Trump lance une alerte mondiale : les États-Unis agiront au Groenland pour freiner la Russie et la Chine "par la bonne ou la mauvaise voie"



Trump insiste pour contrôler le Groenland afin de freiner la Russie et la Chine, en envisageant des options militaires et diplomatiques. L'Europe et le Groenland défendent leur souveraineté dans l'Arctique.

Groenlandia et TrumpPhoto © Collage réseaux sociaux

Le président des États-Unis, Donald Trump, a averti ce vendredi que son gouvernement agira au Groenland “qu’ils le veuillent ou non” pour empêcher que la Russie ou la Chine “occupent” l’île.

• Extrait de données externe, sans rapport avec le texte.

Lemma within_lifetime n (IH : ∀ k, n = S k → occurs_spec k) l d :
  visible_within (λ l', leaves_lifetime l' d) (fold_lifetime (OC n) l d).
Proof.
  assert (fold_lifetime (OC n) = super_fold_lifetime (OC n)) as -> by (clear IH; by destruct n).
  unfold super_fold_lifetime. destruct l as [bv|v|p| | |]; try (apply within_ret; intros ?; by repeat constructor).
  - destruct (shifted_out_to bv d) eqn:Hout.
    + apply within_fail. intros u a u'. by destruct n.
    + apply shifted_out_to_None in Hout. apply within_ret. intros u. by repeat constructor.
  - assert (fold_inference_lifetime (OC n) v d = λ u,
      match ena_probe_value (ena u) v with
      | Unbound w => (_ ← promote ui w v; mret (var_to_lifetime v)) u
      | Bound b => (y ← se_lift (assert_lifetime_ref b);
         y ← match n with 0 => se_fuel | Datatypes.S k => fold_with (OC k) y d end;
         _ ← se_lift (assert (negb (lifetime_needs_shift y))); mret y) u
      end) as -> by (clear IH; by destruct n).
    apply (probe_within (λ l', leaves_lifetime l' d) v).
    + intros b _. exact (value_within n IH (A:=Lifetime) assert_lifetime_ref
        (λ y, negb (lifetime_needs_shift y)) b d (λ a _, lifetime_ground a d)).
    + intros w u a u' HI Hw Ha. apply (unbound_case (λ l', leaves_lifetime l' d) _ v w u a u' HI Hw Ha). intros u1 Hu1 _. by repeat constructor.
  - assert (fold_free_placeholder_lifetime (OC n) p d =
      if universe_lt ui p.(Ir.ui) then
        tick_x ← fresh_var ui;
        _ ← push_lifetime_outlives_goals env Invariant (var_to_lifetime tick_x) (LtPlaceholder p);
        mret (var_to_lifetime tick_x)
      else mret (LtPlaceholder p)) as -> by (clear IH; by destruct n).
    destruct (universe_lt _ _) eqn:Hp; [|apply placeholder_visible in Hp; apply within_ret; by repeat constructor].
    intros u a u' HI Ha.
    apply SE_bind_Val in Ha as (x & u1 & Hx & Ha). apply SE_bind_Val in Ha as ([] & u2 & Hg & Ha).
    injection Ha as <- <-. destruct (fresh_within u x u1 HI Hx) as (HI1 & Hle1 & Hw1).
    apply SE_bind_Val in Hg as ([] & u3 & Hg1 & Hg2).
    destruct (push_goal_within _ _ _ _ HI1 Hg1) as [HI3 Hle3].
    destruct (push_goal_within _ _ _ _ HI3 Hg2) as [HI2 Hle2].
    split_and!; [done|by etrans; [|etrans]|]. apply Forall_singleton. split; [done|].
    do 2 (eapply unbound_within_mono; [done|]). exact Hw1.
Qed.

Lemma within_ty n (IH : ∀ k, n = S k → occurs_spec k) t d :
  match t with TyBoundVar _ | TyInferenceVar _ _ | TyPlaceholder _ => True | _ => False end →
  visible_within (λ t', leaves_ty t' d) (fold_ty (OC n) t d).
Proof.
  destruct t as [| | | | | | | | | | | | | | | | |p| | | |bv|v k]; try done; intros _; simpl.
  - assert (fold_free_placeholder_ty (OC n) p d =
      if universe_lt ui p.(Ir.ui) then se_err else mret (TyPlaceholder p)) as ->
      by (clear IH; by destruct n).
    destruct (universe_lt _ _) eqn:Hp; [apply within_fail; intros ???; discriminate|].
    apply placeholder_visible in Hp. apply within_ret. intros ?. by repeat constructor.
  - destruct (shifted_out_to bv d) eqn:Hout.
    + apply within_fail. intros u a u'. by destruct n.
    + apply shifted_out_to_None in Hout. apply within_ret. intros u. by repeat constructor.
  - assert (fold_inference_ty (OC n) v k d = λ u,
      match ena_probe_value (ena u) v with
      | Bound b => (y ← se_lift (assert_ty_ref b);
         y ← match n with 0 => se_fuel | Datatypes.S k => fold_with (OC k) y INNERMOST end;
         _ ← se_lift (assert (negb (ty_needs_shift y))); mret y) u
      | Unbound w =>
          (λ u, if ena_unioned (ena u) v self_var then se_err u
           else (_ ← promote ui w v; mret (var_to_ty_with_kind v k)) u) u
      end) as -> by (clear IH; by destruct n).
    apply (probe_within (λ t', leaves_ty t' d) v).
    + intros b Hb u y u' HI Hy.
      destruct (value_within n IH (A:=Ty) assert_ty_ref (λ y, negb (ty_needs_shift y)) b INNERMOST) with u y u'
        as (? & ? & Hl); [|done..|].
      { intros a Ha. destruct b; try discriminate Ha. injection Ha as <-. exact Hb. }
      split_and!; [done..|]. exact (leaves_within_depth (T:=Ty) u' y d Hl).
    + intros w u a u' HI Hw. unfold ena_unioned. case_bool_decide as Hun; [done|]. intros Ha.
      apply (unbound_case (λ t', leaves_ty t' d) _ v w u a u' HI Hw Ha). intros u1 Hu1 Hle. repeat constructor; [done|].
      by rewrite !(ole_find _ _ Hle).
Qed.

Lemma within_const n (IH : ∀ k, n = S k → occurs_spec k) t cv d :
  match cv with CvConcrete _ => False | _ => True end →
  Forall leaf_const_ground (leaves_const_value t cv d) →
  visible_within (λ c', leaves_const c' d) (fold_const (OC n) (mkConst t cv) d).
Proof.
  destruct cv as [bv|v|p|]; try done; intros _ Hg%Forall_inv; simpl in *.
  - destruct (shifted_out_to bv d) eqn:Hout.
    + apply within_fail. intros u a u'. by destruct n.
    + apply shifted_out_to_None in Hout. apply within_ret. intros u. simpl. rewrite Hg. by repeat constructor.
  - assert (fold_inference_const (OC n) t (fold_ty (OC n) t d) v d = λ u,
      match ena_probe_value (ena u) v with
      | Bound b => (y ← se_lift (assert_const_ref b);
         y ← match n with 0 => se_fuel | Datatypes.S k => fold_with (OC k) y INNERMOST end;
         _ ← se_lift (assert (negb (const_needs_shift y))); mret y) u
      | Unbound w =>
          (λ u, if ena_unioned (ena u) v self_var then se_err u
           else (_ ← promote ui w v; mret (var_to_const v t)) u) u
      end) as -> by (clear IH; by destruct n).
    apply (probe_within (λ c', leaves_const c' d) v).
    + intros b Hb u y u' HI Hy.
      destruct (value_within n IH (A:=Const) assert_const_ref (λ y, negb (const_needs_shift y)) b INNERMOST) with u y u'
        as (? & ? & Hl); [|done..|].
      { intros a Ha. destruct b; try discriminate Ha. injection Ha as <-. exact Hb. }
      split_and!; [done..|]. exact (leaves_within_depth (T:=Const) u' y d Hl).
    + intros w u a u' HI Hw. unfold ena_unioned. case_bool_decide as Hun; [done|]. intros Ha.
      apply (unbound_case (λ c', leaves_const c' d) _ v w u a u' HI Hw Ha). intros u1 Hu1 Hle. simpl. rewrite Hg. repeat constructor; [done..|].
      by rewrite !(ole_find _ _ Hle).
  - assert (fold_free_placeholder_const (OC n) t (fold_ty (OC n) t d) p d =
      if universe_lt ui p.(Ir.ui) then se_err else mret (mkConst t (CvPlaceholder p))) as ->
      by (clear IH; by destruct n).
    destruct (universe_lt _ _) eqn:Hp; [apply within_fail; intros ???; discriminate|].
    apply placeholder_visible in Hp. apply within_ret. intros u. simpl. rewrite Hg. by repeat constructor.
Qed.

Lemma occurs_spec_holds n : occurs_spec n.
Proof.
  induction n as [n IH] using lt_wf_ind.
  assert (∀ k, n = S k → occurs_spec k) as IH' by (intros k ->; apply IH; lia).
  constructor.
  - apply wpSE_laws.
  - apply occurs_le_preorder.
  - intros u _. apply leaf_family_cong.
  - intros u u' _ _ Hle. constructor; simpl; intros d x y Hy;
      (eapply Forall_impl; [exact Hy|]); intros l; by apply leaf_within_mono.
  - intros u l d HI _ l' u' Hl. exact (within_lifetime n IH' l d u l' u' HI Hl).
  - intros u t d HI _ Ht t' u' Hf. exact (within_ty n IH' t d Ht u t' u' HI Hf).
  - intros u t cv d HI Hg _ Hc c' u' Hf. exact (within_const n IH' t cv d Hc Hg u c' u' HI Hf).
Qed.
End Occurs.

(** ** The property *)

(** C5. The occurs check of a variable is correct: a type that it lets through,
    for a table whose constants have ground types, has all bound variables
    replaced by their values; its free leaves are unbound variables of universes
    that the variable can see and that were not unified with it, and placeholders
    of such universes.  The check keeps the classes and the values of the table.
    A variable of the table keeps its universe or is moved down to the one of the
    checked variable, and every variable that the check makes is in that universe. *)
Theorem occurs_check_correct {E} `{EnaLaws E} env var ui fuel t t' u u' :
  occurs_inv u → Forall leaf_const_ground (leaves_ty t INNERMOST) →
  fold_ty (OccursCheck (E:=E) env fuel var ui) t INNERMOST u = (Val t', u') →
  occurs_inv u' ∧ occurs_le ui u u' ∧ Forall (leaf_within var ui u') (leaves_ty t' INNERMOST).
Proof.
  intros HI Ht Hf.
  destruct (@fold_gives Ty _ FoldLaws_Ty _ _ _ _ _ _ _ _ _ _ (occurs_spec_holds env var ui fuel)
    t INNERMOST u Ht HI t' u' Hf)
    as (? & ? & Hl).
  split_and!; [done..|]. exact (lift_leaves (T:=Ty) 0 _ INNERMOST _ _ Hl).
Qed.
Lemma keep_table κ u u' : u'.(utable) = u.(utable) → keep κ κ u u'.
Proof. intros Hu. by split; rewrite Hu. Qed.

Lemma keep_fresh w κ k u v κ' u' : in_order κ u → is_ty k = false → fresh_facts w κ k u v κ' u' → keep κ κ' u u'.
Proof.
  intros [[Hwf Hlen _ _] _] Hk Hff. pose proof (N_fresh _ _ _ _ _ _ _ Hff) as HN.
  destruct Hff as [-> -> Hfind Hprobe Hout _].
  constructor; [done| |by rewrite HN, Hk; lia]. intros y b. rewrite Hprobe. case_decide; [|done].
  subst. rewrite probe_out by (done || lia). done.
Qed.

Lemma is_unbound_keep κ κ' u u' v : keep κ κ' u u' → is_unbound (ena u) v → is_unbound (ena u') v.
Proof.
  intros Hk [w Hw]. unfold is_unbound. destruct (ena_probe_value (ena u') v) as [w'|b] eqn:Hv; [by exists w'|].
  apply (keep_bound _ _ _ _ Hk) in Hv. congruence.
Qed.

Lemma height_keep κ κ' u u' n t : keep κ κ' u u' → height_le (ena u) n t → height_le (ena u') n t.
Proof. intros Hk. apply height_same. intros v t'. apply (keep_bound _ _ _ _ Hk). Qed.

Lemma valid_promote ui w v k κ u (P : Valuation → Prop) : in_order κ u → sorted κ v k →
  ena_probe_value (ena u) v = Unbound w →
  (∀ σ, Sol κ σ u → P σ → sort_in k ui σ v) →
  valid (promote ui w v) κ u P (λ _ κ' u', κ' = κ ∧ keep κ κ' u u') (λ _ _, True).
Proof.
  intros Hg Hv Hw HP. unfold promote, universe_lt. destruct (Nat.ltb_spec ui.(counter) w.(counter)) as [Hlt|Hge];
    [|by apply valid_ret].
  eapply valid_weaken; [eapply (valid_unify_value v (Unbound ui) (Unbound ui) k w κ u P Hg Hv Hw)|..]; try done.
  - simpl. unfold universe_min. destruct w as [w], ui as [x]. simpl in *. do 2 f_equal. f_equal. lia.
  - intros [] κ' u' _ _ [-> Hf]. split; [done|].
    pose proof (N_promote κ u u' v w ui Hg (sorted_lt _ _ _ Hv) Hw Hf) as HN. destruct Hf as [Hfind Hprobe].
    constructor; [done| |done]. intros y b. rewrite Hprobe. case_decide as Hd; [|done].
    split; [done|]. intros Hb. destruct (good_table _ _ Hg) as [Hwf Hlen _ _].
    destruct (Nat.lt_ge_cases y (ena_len (ena u))) as [Hy|Hy]; [|by rewrite probe_out in Hb].
    pose proof (sorted_lt _ _ _ Hv). rewrite (probe_find (ena u) y v) in Hb by (done || lia). congruence.
Qed.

Dans une conférence de presse sur le pétrole, il a affirmé : “nous n'allons pas avoir la Russie ou la Chine comme voisins”.

Trump a déclaré qu'il préférerait y parvenir "de la manière la plus simple" par le biais d'un accord, mais il a ajouté que, si cela ne se produit pas ainsi, ils le feront "de la manière la plus difficile".

La Maison Blanche a confirmé ce mardi que Trump a réactivé son intérêt pour acquérir le Groenland et que son administration n'écarte aucune option, “y compris la militaire”, pour garantir le contrôle du territoire, selon le même document.

La porte-parole présidentielle, Karoline Leavitt, a déclaré que « l'acquisition du Groenland est une priorité de sécurité nationale » et que Washington cherche à « protéger ses intérêts stratégiques dans l'Arctique face à ses adversaires ».

Le texte situe l'annonce quelques jours après l'opération militaire au Venezuela durant laquelle Nicolas Maduro a été capturé et affirme que la position de Washington a "allumé les alarmes" en Europe.

Trump considère que le Groenland —administré par le Danemark et bénéficiant d'une large autonomie interne— est crucial pour des raisons de défense et de ressources naturelles.

En réponse à des questions sur le sujet, il a dit : « Nous nous occuperons du Groenland dans deux mois. Parlons du Groenland dans 20 jours. »

Le secrétaire d'État, Marco Rubio, a confirmé à un groupe de législateurs que Trump "serait prêt à acheter le Groenland" et a indiqué que son équipe préparait un plan pour évaluer les voies diplomatiques et économiques de cette acquisition, selon le texte fourni par l'utilisateur.

La réaction européenne a été décrite comme ferme. Les leaders de la France, de l'Allemagne, de l'Italie, de la Pologne, de l'Espagne, du Royaume-Uni et du Danemark ont publié une déclaration conjointe dans laquelle ils ont souligné que la sécurité dans l'Arctique doit être atteinte de manière collective, avec les alliés de l'OTAN et en respectant la souveraineté, l'intégrité territoriale et l'inviolabilité des frontières.

Le communiqué s'est terminé par une phrase : “Le Groenland appartient à son peuple. Seule le Danemark et le Groenland peuvent décider de son avenir.”

De son côté, le président du gouvernement autonome groenlandais, Jens-Frederik Nielsen, a appelé à éviter la panique, s'est montré ouvert à renforcer les liens avec Washington, mais a averti que "la souveraineté du Groenland n'est pas à vendre".

Le document résume que le Groenland —avec "à peine 57 000 habitants" et une économie dépendant de la pêche et de l'aide danoise— se retrouve de nouveau "au centre" d'un conflit géopolitique entre Washington et l'Europe pour le contrôle stratégique de l'Arctique.